> [What is required] An exact transcription of all the data is the expected reply.

> [Recorded data]
--- START ---
Lemma values_loop_sound value n input values rest :
  sound value → is_bytes input → Decoder.values_loop value n input = Ok (values, rest) →
  Forall value_wf values ∧ is_bytes rest.
Proof.
  intros Hv. revert input values rest. induction n as [|n IH]; intros input values rest Hb; cbn.
  - intros [= <- <-]. by split; [constructor|].
  - destruct (value input) as [[v input1]|] eqn:E; [|done]. destruct (Hv _ _ _ Hb E) as [Hw Hb1].
    destruct (Decoder.values_loop value n input1) as [[vs input2]|] eqn:E2; [|done]. intros [= <- <-].
    destruct (IH _ _ _ Hb1 E2). by split; [constructor|].
Qed.

Definition members_wf (m : list (str * CapsuleValue)) : Prop :=
  ordered m ∧ Forall (λ kv : str * CapsuleValue, is_text kv.1 ∧ value_wf kv.2) m.
Lemma members_wf_nil : members_wf [].
Proof. split; constructor. Qed.
Lemma members_wf_insert k v m : is_text k → value_wf v → members_wf m → members_wf (jinsert k v m).
Proof.
  intros Hk Hv [Ho Hm]. split; [by apply jinsert_ordered|].
  induction m as [|[k' v'] m IH]; cbn [jinsert]; [by apply Forall_singleton|].
  apply Forall_cons in Hm as [Hh Hm]. apply StronglySorted_inv in Ho as [Ho _]. specialize (IH Ho Hm).
  repeat case_match; by rewrite ?Forall_cons.
Qed.
Lemma members_loop_sound value n acc input values rest :
  sound value → is_bytes input → members_wf acc → Decoder.members_loop value n acc input = Ok (values, rest) →
  members_wf values ∧ is_bytes rest.
Proof.
  intros Hv. revert acc input values rest. induction n as [|n IH]; intros acc input values rest Hb Ha; cbn.
  - by intros [= <- <-].
  - destruct (value input) as [[k input1]|] eqn:E; [|done]. destruct (Hv _ _ _ Hb E) as [Hk Hb1].
    destruct k as [| | | | |k| |]; try done. destruct (value input1) as [[v input2]|] eqn:E2; [|done].
    destruct (Hv _ _ _ Hb1 E2) as [Hw Hb2]. destruct (is_some _); [done|]. apply IH; [done|].
    apply members_wf_insert; [by inversion Hk|done|done].
Qed.

Lemma integer_sound z (input : list byte) v rest :
  is_bytes input →
  (let? z := ok_or (i64_try_from z) (invalid (lit "integer overflow")) in Ok (CInteger z, input)) = Ok (v, rest) →
  value_wf v ∧ is_bytes rest.
Proof.
  intros Hb H. destruct (i64_try_from z) as [z'|] eqn:Ez; [|done]. injection H as <- <-.
  apply checked_Some in Ez as [-> ?]. split; [by constructor|done].
Qed.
--- END ---
> [Result of this task]
Lemma values_loop_sound value n input values rest :
  sound value → is_bytes input → Decoder.values_loop value n input = Ok (values, rest) →
  Forall value_wf values ∧ is_bytes rest.
Proof.
  intros Hv. revert input values rest. induction n as [|n IH]; intros input values rest Hb; cbn.
  - intros [= <- <-]. by split; [constructor|].
  - destruct (value input) as [[v input1]|] eqn:E; [|done]. destruct (Hv _ _ _ Hb E) as [Hw Hb1].
    destruct (Decoder.values_loop value n input1) as [[vs input2]|] eqn:E2; [|done]. intros [= <- <-].
    destruct (IH _ _ _ Hb1 E2). by split; [constructor|].
Qed.

Definition members_wf (m : list (str * CapsuleValue)) : Prop :=
  ordered m ∧ Forall (λ kv : str * CapsuleValue, is_text kv.1 ∧ value_wf kv.2) m.
Lemma members_wf_nil : members_wf [].
Proof. split; constructor. Qed.
Lemma members_wf_insert k v m : is_text k → value_wf v → members_wf m → members_wf (jinsert k v m).
Proof.
  intros Hk Hv [Ho Hm]. split; [by apply jinsert_ordered|].
  induction m as [|[k' v'] m IH]; cbn [jinsert]; [by apply Forall_singleton|].
  apply Forall_cons in Hm as [Hh Hm]. apply StronglySorted_inv in Ho as [Ho _]. specialize (IH Ho Hm).
  repeat case_match; by rewrite ?Forall_cons.
Qed.
Lemma members_loop_sound value n acc input values rest :
  sound value → is_bytes input → members_wf acc → Decoder.members_loop value n acc input = Ok (values, rest) →
  members_wf values ∧ is_bytes rest.
Proof.
  intros Hv. revert acc input values rest. induction n as [|n IH]; intros acc input values rest Hb Ha; cbn.
  - by intros [= <- <-].
  - destruct (value input) as [[k input1]|] eqn:E; [|done]. destruct (Hv _ _ _ Hb E) as [Hk Hb1].
    destruct k as [| | | | |k| |]; try done. destruct (value input1) as [[v input2]|] eqn:E2; [|done].
    destruct (Hv _ _ _ Hb1 E2) as [Hw Hb2]. destruct (is_some _); [done|]. apply IH; [done|].
    apply members_wf_insert; [by inversion Hk|done|done].
Qed.

Lemma integer_sound z (input : list byte) v rest :
  is_bytes input →
  (let? z := ok_or (i64_try_from z) (invalid (lit "integer overflow")) in Ok (CInteger z, input)) = Ok (v, rest) →
  value_wf v ∧ is_bytes rest.
Proof.
  intros Hb H. destruct (i64_try_from z) as [z'|] eqn:Ez; [|done]. injection H as <- <-.
  apply checked_Some in Ez as [-> ?]. split; [by constructor|done].
Qed.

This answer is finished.